Produce as output only the lines below starting at the line with "Definition saved_blank : Browser" and continuing through the line with "Returns tt w'", each one exactly as written.

- Provided records -

------------------------

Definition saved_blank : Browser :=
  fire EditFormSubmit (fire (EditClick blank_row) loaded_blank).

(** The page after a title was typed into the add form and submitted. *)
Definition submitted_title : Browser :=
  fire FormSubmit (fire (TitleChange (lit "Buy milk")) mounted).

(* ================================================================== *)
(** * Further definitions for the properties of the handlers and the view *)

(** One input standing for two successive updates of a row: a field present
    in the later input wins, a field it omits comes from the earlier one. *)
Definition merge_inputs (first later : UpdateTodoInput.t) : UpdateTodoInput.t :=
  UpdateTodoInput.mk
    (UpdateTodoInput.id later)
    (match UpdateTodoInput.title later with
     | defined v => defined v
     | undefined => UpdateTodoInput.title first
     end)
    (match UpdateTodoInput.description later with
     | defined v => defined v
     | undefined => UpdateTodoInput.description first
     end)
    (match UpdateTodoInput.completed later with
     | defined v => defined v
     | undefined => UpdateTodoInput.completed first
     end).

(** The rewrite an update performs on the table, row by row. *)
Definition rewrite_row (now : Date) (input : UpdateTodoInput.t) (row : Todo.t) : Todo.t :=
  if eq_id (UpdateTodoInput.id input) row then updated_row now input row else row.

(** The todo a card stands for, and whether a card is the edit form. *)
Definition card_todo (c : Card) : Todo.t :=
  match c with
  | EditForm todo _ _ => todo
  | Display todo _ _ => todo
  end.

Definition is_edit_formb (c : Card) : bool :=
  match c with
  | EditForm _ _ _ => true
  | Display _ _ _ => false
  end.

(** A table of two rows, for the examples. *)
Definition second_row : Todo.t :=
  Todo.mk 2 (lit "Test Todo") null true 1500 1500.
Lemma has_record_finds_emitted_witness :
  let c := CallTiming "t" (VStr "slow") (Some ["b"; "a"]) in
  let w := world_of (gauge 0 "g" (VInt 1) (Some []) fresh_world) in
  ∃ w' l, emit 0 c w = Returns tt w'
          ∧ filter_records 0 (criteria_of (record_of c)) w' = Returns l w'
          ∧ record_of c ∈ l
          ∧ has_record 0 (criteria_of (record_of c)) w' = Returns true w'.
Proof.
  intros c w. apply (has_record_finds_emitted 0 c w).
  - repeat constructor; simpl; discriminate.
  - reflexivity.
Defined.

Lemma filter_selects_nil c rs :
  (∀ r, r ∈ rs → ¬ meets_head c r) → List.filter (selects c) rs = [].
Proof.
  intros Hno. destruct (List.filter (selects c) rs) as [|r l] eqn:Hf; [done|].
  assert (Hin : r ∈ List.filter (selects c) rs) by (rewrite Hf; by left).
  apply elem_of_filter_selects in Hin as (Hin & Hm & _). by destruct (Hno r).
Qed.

------------------------

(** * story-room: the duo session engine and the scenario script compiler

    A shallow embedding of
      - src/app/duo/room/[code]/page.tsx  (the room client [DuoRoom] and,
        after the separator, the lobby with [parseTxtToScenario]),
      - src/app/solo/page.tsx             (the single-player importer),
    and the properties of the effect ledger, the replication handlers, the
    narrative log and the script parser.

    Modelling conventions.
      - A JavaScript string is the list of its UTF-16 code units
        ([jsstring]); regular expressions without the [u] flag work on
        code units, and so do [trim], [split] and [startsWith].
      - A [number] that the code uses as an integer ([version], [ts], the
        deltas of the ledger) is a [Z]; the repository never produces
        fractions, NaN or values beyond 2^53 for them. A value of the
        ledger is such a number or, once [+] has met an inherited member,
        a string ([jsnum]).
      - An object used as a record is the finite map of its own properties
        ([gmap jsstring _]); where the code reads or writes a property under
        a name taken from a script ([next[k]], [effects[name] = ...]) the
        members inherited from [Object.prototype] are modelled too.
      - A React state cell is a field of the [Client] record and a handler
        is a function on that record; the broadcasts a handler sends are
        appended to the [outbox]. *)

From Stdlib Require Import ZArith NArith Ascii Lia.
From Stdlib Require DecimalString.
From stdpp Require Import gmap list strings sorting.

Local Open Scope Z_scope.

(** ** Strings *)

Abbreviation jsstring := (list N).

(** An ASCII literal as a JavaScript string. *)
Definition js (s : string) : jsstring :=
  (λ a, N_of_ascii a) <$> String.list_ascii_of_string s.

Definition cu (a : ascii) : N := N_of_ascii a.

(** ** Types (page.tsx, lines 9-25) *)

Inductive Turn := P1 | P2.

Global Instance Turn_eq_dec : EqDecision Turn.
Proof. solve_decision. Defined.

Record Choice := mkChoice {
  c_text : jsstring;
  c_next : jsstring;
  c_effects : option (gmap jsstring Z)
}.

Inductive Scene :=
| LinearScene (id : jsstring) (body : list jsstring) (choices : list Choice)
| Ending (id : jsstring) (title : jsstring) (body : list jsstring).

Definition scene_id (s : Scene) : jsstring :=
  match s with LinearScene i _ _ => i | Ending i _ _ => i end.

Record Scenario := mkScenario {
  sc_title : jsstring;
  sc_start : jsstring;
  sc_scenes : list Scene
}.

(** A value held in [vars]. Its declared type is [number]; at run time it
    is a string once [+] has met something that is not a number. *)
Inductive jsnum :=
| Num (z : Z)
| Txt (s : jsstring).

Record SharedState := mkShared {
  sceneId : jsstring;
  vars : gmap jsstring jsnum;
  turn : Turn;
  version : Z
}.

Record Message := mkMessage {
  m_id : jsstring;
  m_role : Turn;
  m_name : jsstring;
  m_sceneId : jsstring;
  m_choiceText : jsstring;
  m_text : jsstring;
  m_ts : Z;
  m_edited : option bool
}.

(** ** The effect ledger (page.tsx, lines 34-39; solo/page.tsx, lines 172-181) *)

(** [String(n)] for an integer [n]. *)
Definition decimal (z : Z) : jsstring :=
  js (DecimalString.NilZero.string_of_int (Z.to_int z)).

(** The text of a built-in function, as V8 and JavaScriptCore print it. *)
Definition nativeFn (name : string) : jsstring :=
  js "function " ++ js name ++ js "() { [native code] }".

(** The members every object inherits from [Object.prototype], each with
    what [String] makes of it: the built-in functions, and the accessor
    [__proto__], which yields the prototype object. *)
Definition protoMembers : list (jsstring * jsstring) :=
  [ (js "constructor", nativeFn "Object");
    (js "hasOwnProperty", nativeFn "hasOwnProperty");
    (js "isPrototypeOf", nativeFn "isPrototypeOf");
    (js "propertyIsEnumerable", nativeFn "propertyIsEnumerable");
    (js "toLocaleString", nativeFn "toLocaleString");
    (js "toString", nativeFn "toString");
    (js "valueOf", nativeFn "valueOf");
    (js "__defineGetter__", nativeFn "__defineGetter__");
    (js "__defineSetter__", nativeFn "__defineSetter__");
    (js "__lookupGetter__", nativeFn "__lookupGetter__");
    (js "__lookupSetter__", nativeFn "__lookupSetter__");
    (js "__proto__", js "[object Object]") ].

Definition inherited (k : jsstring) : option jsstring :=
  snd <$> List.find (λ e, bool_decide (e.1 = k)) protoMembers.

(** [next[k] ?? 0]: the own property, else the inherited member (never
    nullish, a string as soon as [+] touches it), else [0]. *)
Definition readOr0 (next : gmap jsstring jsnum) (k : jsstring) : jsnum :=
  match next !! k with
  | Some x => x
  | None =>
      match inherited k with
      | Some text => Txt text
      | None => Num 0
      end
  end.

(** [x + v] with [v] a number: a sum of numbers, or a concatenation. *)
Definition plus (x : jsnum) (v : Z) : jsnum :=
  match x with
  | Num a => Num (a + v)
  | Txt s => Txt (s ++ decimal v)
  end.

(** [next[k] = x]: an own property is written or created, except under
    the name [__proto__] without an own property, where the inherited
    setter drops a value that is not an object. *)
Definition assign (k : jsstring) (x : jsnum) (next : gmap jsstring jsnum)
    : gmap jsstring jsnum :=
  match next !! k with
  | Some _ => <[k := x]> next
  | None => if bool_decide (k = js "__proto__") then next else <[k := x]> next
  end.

------------------------

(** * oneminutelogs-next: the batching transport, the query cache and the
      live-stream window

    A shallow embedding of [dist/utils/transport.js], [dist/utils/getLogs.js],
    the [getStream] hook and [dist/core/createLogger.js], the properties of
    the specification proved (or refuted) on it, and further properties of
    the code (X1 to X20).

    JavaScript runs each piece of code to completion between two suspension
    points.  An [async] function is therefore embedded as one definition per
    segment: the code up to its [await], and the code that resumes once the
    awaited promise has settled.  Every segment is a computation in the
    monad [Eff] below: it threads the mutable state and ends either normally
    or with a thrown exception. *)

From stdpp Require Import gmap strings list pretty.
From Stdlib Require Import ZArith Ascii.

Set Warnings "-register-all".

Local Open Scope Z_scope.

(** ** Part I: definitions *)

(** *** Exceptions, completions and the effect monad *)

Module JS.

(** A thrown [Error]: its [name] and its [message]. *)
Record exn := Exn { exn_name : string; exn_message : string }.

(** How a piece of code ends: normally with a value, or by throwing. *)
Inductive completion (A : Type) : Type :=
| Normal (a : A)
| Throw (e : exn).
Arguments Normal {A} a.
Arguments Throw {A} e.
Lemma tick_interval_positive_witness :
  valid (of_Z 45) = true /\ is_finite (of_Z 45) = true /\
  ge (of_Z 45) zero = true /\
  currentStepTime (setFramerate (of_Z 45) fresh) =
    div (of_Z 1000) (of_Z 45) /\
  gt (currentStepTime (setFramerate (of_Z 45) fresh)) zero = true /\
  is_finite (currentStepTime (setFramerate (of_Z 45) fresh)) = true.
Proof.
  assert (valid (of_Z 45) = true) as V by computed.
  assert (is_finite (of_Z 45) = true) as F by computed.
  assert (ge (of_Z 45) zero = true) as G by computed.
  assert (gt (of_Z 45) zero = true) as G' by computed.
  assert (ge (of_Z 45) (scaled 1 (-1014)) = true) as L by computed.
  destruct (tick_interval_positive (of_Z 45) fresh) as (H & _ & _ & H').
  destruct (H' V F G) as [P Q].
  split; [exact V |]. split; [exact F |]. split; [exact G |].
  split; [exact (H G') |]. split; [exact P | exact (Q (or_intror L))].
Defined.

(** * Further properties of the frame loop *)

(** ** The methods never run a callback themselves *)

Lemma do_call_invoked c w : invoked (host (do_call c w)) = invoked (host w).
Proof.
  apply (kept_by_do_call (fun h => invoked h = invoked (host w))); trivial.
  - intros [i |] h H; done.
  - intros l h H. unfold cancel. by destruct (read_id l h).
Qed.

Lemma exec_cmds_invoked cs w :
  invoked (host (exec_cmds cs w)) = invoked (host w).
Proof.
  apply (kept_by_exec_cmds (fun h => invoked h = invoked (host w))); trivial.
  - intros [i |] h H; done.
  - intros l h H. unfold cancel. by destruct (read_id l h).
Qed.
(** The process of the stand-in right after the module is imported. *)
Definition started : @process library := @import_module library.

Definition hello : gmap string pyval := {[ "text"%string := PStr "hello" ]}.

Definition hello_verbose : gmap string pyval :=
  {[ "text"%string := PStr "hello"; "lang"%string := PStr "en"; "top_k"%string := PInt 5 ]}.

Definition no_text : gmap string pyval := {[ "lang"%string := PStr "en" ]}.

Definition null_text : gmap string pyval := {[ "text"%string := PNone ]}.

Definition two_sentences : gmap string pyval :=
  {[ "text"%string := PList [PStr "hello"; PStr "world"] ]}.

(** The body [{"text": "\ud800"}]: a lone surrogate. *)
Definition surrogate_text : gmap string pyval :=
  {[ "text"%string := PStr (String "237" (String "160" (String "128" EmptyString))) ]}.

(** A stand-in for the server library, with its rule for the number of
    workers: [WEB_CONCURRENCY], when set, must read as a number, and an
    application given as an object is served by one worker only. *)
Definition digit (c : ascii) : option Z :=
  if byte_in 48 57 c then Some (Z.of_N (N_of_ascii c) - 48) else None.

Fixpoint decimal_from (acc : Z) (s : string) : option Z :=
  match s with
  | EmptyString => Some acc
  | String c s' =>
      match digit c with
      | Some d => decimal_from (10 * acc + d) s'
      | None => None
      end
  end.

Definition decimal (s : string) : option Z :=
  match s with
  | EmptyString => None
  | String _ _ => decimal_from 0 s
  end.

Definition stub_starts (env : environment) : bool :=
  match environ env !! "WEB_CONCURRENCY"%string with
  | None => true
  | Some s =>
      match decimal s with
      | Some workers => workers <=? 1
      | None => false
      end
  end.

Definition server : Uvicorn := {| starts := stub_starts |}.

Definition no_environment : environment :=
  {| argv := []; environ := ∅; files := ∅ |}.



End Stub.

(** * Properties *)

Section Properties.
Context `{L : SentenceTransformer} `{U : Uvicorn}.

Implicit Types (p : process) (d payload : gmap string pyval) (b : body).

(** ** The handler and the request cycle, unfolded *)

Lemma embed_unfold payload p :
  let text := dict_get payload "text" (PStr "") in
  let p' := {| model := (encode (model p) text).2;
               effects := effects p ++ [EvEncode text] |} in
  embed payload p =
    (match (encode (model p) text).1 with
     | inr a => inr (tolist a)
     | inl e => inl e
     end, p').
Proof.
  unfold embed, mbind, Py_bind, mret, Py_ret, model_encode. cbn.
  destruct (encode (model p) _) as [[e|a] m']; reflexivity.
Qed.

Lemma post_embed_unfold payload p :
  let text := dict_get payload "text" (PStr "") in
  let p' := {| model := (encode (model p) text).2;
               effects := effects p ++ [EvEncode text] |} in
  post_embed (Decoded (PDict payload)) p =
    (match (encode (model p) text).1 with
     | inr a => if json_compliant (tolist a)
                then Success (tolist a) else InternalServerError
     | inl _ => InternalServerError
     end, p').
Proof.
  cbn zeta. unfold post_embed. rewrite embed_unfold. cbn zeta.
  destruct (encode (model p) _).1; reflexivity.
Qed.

------------------------

- Task result -
Definition saved_blank : Browser :=
  fire EditFormSubmit (fire (EditClick blank_row) loaded_blank).

(** The page after a title was typed into the add form and submitted. *)
Definition submitted_title : Browser :=
  fire FormSubmit (fire (TitleChange (lit "Buy milk")) mounted).

(* ================================================================== *)
(** * Further definitions for the properties of the handlers and the view *)

(** One input standing for two successive updates of a row: a field present
    in the later input wins, a field it omits comes from the earlier one. *)
Definition merge_inputs (first later : UpdateTodoInput.t) : UpdateTodoInput.t :=
  UpdateTodoInput.mk
    (UpdateTodoInput.id later)
    (match UpdateTodoInput.title later with
     | defined v => defined v
     | undefined => UpdateTodoInput.title first
     end)
    (match UpdateTodoInput.description later with
     | defined v => defined v
     | undefined => UpdateTodoInput.description first
     end)
    (match UpdateTodoInput.completed later with
     | defined v => defined v
     | undefined => UpdateTodoInput.completed first
     end).

(** The rewrite an update performs on the table, row by row. *)
Definition rewrite_row (now : Date) (input : UpdateTodoInput.t) (row : Todo.t) : Todo.t :=
  if eq_id (UpdateTodoInput.id input) row then updated_row now input row else row.

(** The todo a card stands for, and whether a card is the edit form. *)
Definition card_todo (c : Card) : Todo.t :=
  match c with
  | EditForm todo _ _ => todo
  | Display todo _ _ => todo
  end.

Definition is_edit_formb (c : Card) : bool :=
  match c with
  | EditForm _ _ _ => true
  | Display _ _ _ => false
  end.

(** A table of two rows, for the examples. *)
Definition second_row : Todo.t :=
  Todo.mk 2 (lit "Test Todo") null true 1500 1500.
Lemma has_record_finds_emitted_witness :
  let c := CallTiming "t" (VStr "slow") (Some ["b"; "a"]) in
  let w := world_of (gauge 0 "g" (VInt 1) (Some []) fresh_world) in
  ∃ w' l, emit 0 c w = Returns tt w'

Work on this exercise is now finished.